By "Checker" are you referring to the Hanna instruments Colorimeters? If so be advised that my understanding is that the calcium checker is for salt water only. Hanna does sell a calcium hardness and magnesium hardness colorimeters but they are intended for lab use and have a maximum reading limit of about 1ppm. Aquariums will always read off scale high. That said I do have the hanna phosphate, alkalinity, and ammonia Colorimeters and I like them alot.
Your TDS meter measures the water conductivity and compares that to a calibration reference. While you might see 300ppm on your meter someone else with a very similar aquarium may read somewhat higher or lower do to differences in the water chemistry. However even with this limitation TDS meters are very helpful. A TDS reading of 300 is considered Moderately hard according to this site:Hardness,Conductivity,TDS measurement
I have considered experimenting with Calcium nitrite but at present i have not done that yet.
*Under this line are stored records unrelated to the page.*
(** The scan for the player closest to the ball in this frame; the
    running minimum starts at infinity ([None]). *)
Definition closest (ball_center : Q * Q) (frame_id : Z)
    (players : list Sample) : option Sample * option Root :=
  fold_left
    (fun (acc : option Sample * option Root) player =>
       if (s_frame_id player =? frame_id)%Z then
         let distance := _calculate_distance ball_center (s_center player) in
         match snd acc with
         | Some min_distance =>
             if root_ltb distance min_distance
             then (Some player, Some distance) else acc
         | None => (Some player, Some distance)
         end
       else acc)
    players (None, None).

Definition _analyze_possession (self : analyzer) (frame_id : Z)
    : option analyzer :=
  match from_end 0 (ball_tracks self), player_tracks self with
  | None, _ => Some self
  | _, [] => Some self
  | Some current_ball, _ =>
      let ball_center := s_center current_ball in
      let possession_distance_threshold := 80 in
      let lost :=
        match current_possession self with
        | Some _ => _end_possession self frame_id
        | None => Some self
        end in
      match closest ball_center frame_id (player_tracks self) with
      | (Some closest_player, Some min_distance) =>
          if root_lt_const min_distance possession_distance_threshold then
            match current_possession self with
            | None => Some (_start_possession self closest_player frame_id)
            | Some cur =>
                if negb (player_id cur =? s_track_id closest_player)%Z then
                  self <- _end_possession self frame_id ;;
                  Some (_start_possession self closest_player frame_id)
                else Some (_update_possession self frame_id)
            end
          else lost
      | _ => lost
      end
  end.

(** [frame_id - p['end_frame']] raises [TypeError] on an open span. *)
Fixpoint recent (self : analyzer) (frame_id : Z) (l : list Possession)
    : option (list Possession) :=
  match l with
  | [] => Some []
  | p :: l' =>
      e <- end_frame p ;;
      r <- recent self frame_id l' ;;
      Some (if (frame_id - e <? pass_threshold_frames self)%Z
            then p :: r else r)
  end.

(** One iteration of the pair loop of [_detect_passes];
    [positions[-1]] and [positions[0]] raise [IndexError] on an empty
    list. *)
Definition detect_pair (self : analyzer)
    (current_possession next_possession : Possession) : option analyzer :=
  e <- end_frame current_possession ;;
  let time_between := (start_frame next_possession - e)%Z in
  if (time_between <=? pass_threshold_frames self)%Z then
    end_pos <- from_end 0 (positions current_possession) ;;
    start_pos <- nth_error (positions next_possession) 0 ;;
    let distance := _calculate_distance end_pos start_pos in
    if root_le_const distance (pass_threshold_distance self) then
      Some
        (with_pass_events
           (pass_events self
              ++ [ {| from_player := player_id current_possession;
                      to_player := player_id next_possession;
                      from_team := team current_possession;
                      to_team := team next_possession;
                      frame_id := e;
                      distance := distance;
                      successful := true |} ])
           self)
    else Some self
  else Some self.

Fixpoint detect_pairs (self : analyzer) (l : list Possession)
    : option analyzer :=
  match l with
  | current_possession :: ((next_possession :: _) as l') =>
      self <- detect_pair self current_possession next_possession ;;
      detect_pairs self l'
  | _ => Some self
  end.

Definition _detect_passes (self : analyzer) (frame_id : Z)
    : option analyzer :=
  if (len (possession_events self) <? 2)%Z then Some self
  else
    recent_possessions <- recent self frame_id (possession_events self) ;;
    detect_pairs self recent_possessions.

(** [max(l, key=lambda x: x['score'])]: the first maximal element. *)
Definition max_by_score (l : list Obj) : option Obj :=
  match l with
  | [] => None
  | x :: l' =>
      Some (fold_left
              (fun best y =>
                 if Qltb (obj_score best) (obj_score y) then y else best)
              l' x)
  end.

Definition has_class (c : string) (o : Obj) : bool :=
  match obj_class o with
  | Some c' => String.eqb c' c
  | None => false
  end.

Definition sample (frame_id : Z) (o : Obj) : Sample :=
  {| s_frame_id := frame_id;
     s_bbox := obj_bbox o;
     s_center := _get_center (obj_bbox o);
     s_track_id := match obj_track_id o with Some i => i | None => (-1)%Z end;
     s_confidence := obj_score o |}.

Definition update_tracks (self : analyzer) (tracked_objects : list Obj)
    (frame_id : Z) : option analyzer :=
  let ball_tracks := filter (has_class "ball") tracked_objects in
  let player_tracks := filter (has_class "person") tracked_objects in
  let self :=
    match max_by_score ball_tracks with
    | Some best_ball =>
        with_ball_tracks
          (BallPossessionAnalyzer.ball_tracks self
             ++ [sample frame_id best_ball]) self
    | None => self
    end in
  let self :=
    fold_left
      (fun self player =>
         with_player_tracks
           (BallPossessionAnalyzer.player_tracks self
              ++ [sample frame_id player]) self)
      player_tracks self in
  self <- _analyze_possession self frame_id ;;
  _detect_passes self frame_id.

(** [update_tracks] over a sequence of frames. *)
Fixpoint run (self : analyzer) (frames : list (list Obj * Z))
    : option analyzer :=
  match frames with
  | [] => Some self
  | (tracked_objects, frame_id) :: frames' =>
      self <- update_tracks self tracked_objects frame_id ;;
      run self frames'
  end.

(** ** Statistics *)

Record PossessionStats := mkPossessionStats {
  team_a_possession : Q;
  team_b_possession : Q;
  team_a_percentage : Q;
  team_b_percentage : Q;
  st_total_possession_time : Q;
  st_possession_events : Z;
  passes : Z;
  st_current_possession : option Possession
}.

(** [recent_frames]: per frame id, the pair of team counts. *)
Definition count_frame (self : analyzer)
    (recent_frames : dict (Z * Z)) (player : Sample) : dict (Z * Z) :=
  let frame_id := s_frame_id player in
  let recent_frames :=
    match get frame_id recent_frames with
    | Some _ => recent_frames
    | None => set frame_id (0, 0)%Z recent_frames
    end in
  let team := _get_player_team self (s_track_id player) in
  match get frame_id recent_frames with
  | Some (a, b) =>
      if String.eqb team "team_a"
      then set frame_id (a + 1, b)%Z recent_frames
      else if String.eqb team "team_b"
      then set frame_id (a, b + 1)%Z recent_frames
      else recent_frames
  | None => recent_frames
  end.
if you then look what is in your fertilizer you will see some problems. Most people just dose NPK and don't think about Ca, Mg, and sulfur. Chlorine and nickel are also missing.
Since your fertilizers are providing everything but Ca, S, Cl, Ni the most likely deficiencies are Ca, S, Cl, Ni. Now tap water typically has more than enough l Cl. The amount of nickel needed by plants is so low that tap water and fish food should have enough. Calcium and sulfur are however are macro nutrients and plants need a lot of these. As a result these are in my opinion the most likely to cause people problems. On good way to test for a calcium or Sulfur deficiency is to is to try a sulfate GH booster such as Sachem Equilibrium. It contains calcium sulfate which would deal with both potential deficiencies at once. Or you can just by calcium sulfate apply some to your tank.
Unfortunately these fertilizer deficiencies are very common. I have searched but so far have not found one that has all of the needed nutrients. Ca, S, Cl are often not added because they are common in soil on dry ground or are typically present in tap water. Foster fertilizers were not designed for aquatic plant and aquariums. Additionally with CO2 injection and high light aquatic plants will burn through nutrients very fast which can make it hard for you to keep up with the nutrient demand.
I would like to provide you a good link but much of the above Is what I have learned on my own from my own experience and observations on aquarium web sites. Web information write and wrong and sometimes can be misleading.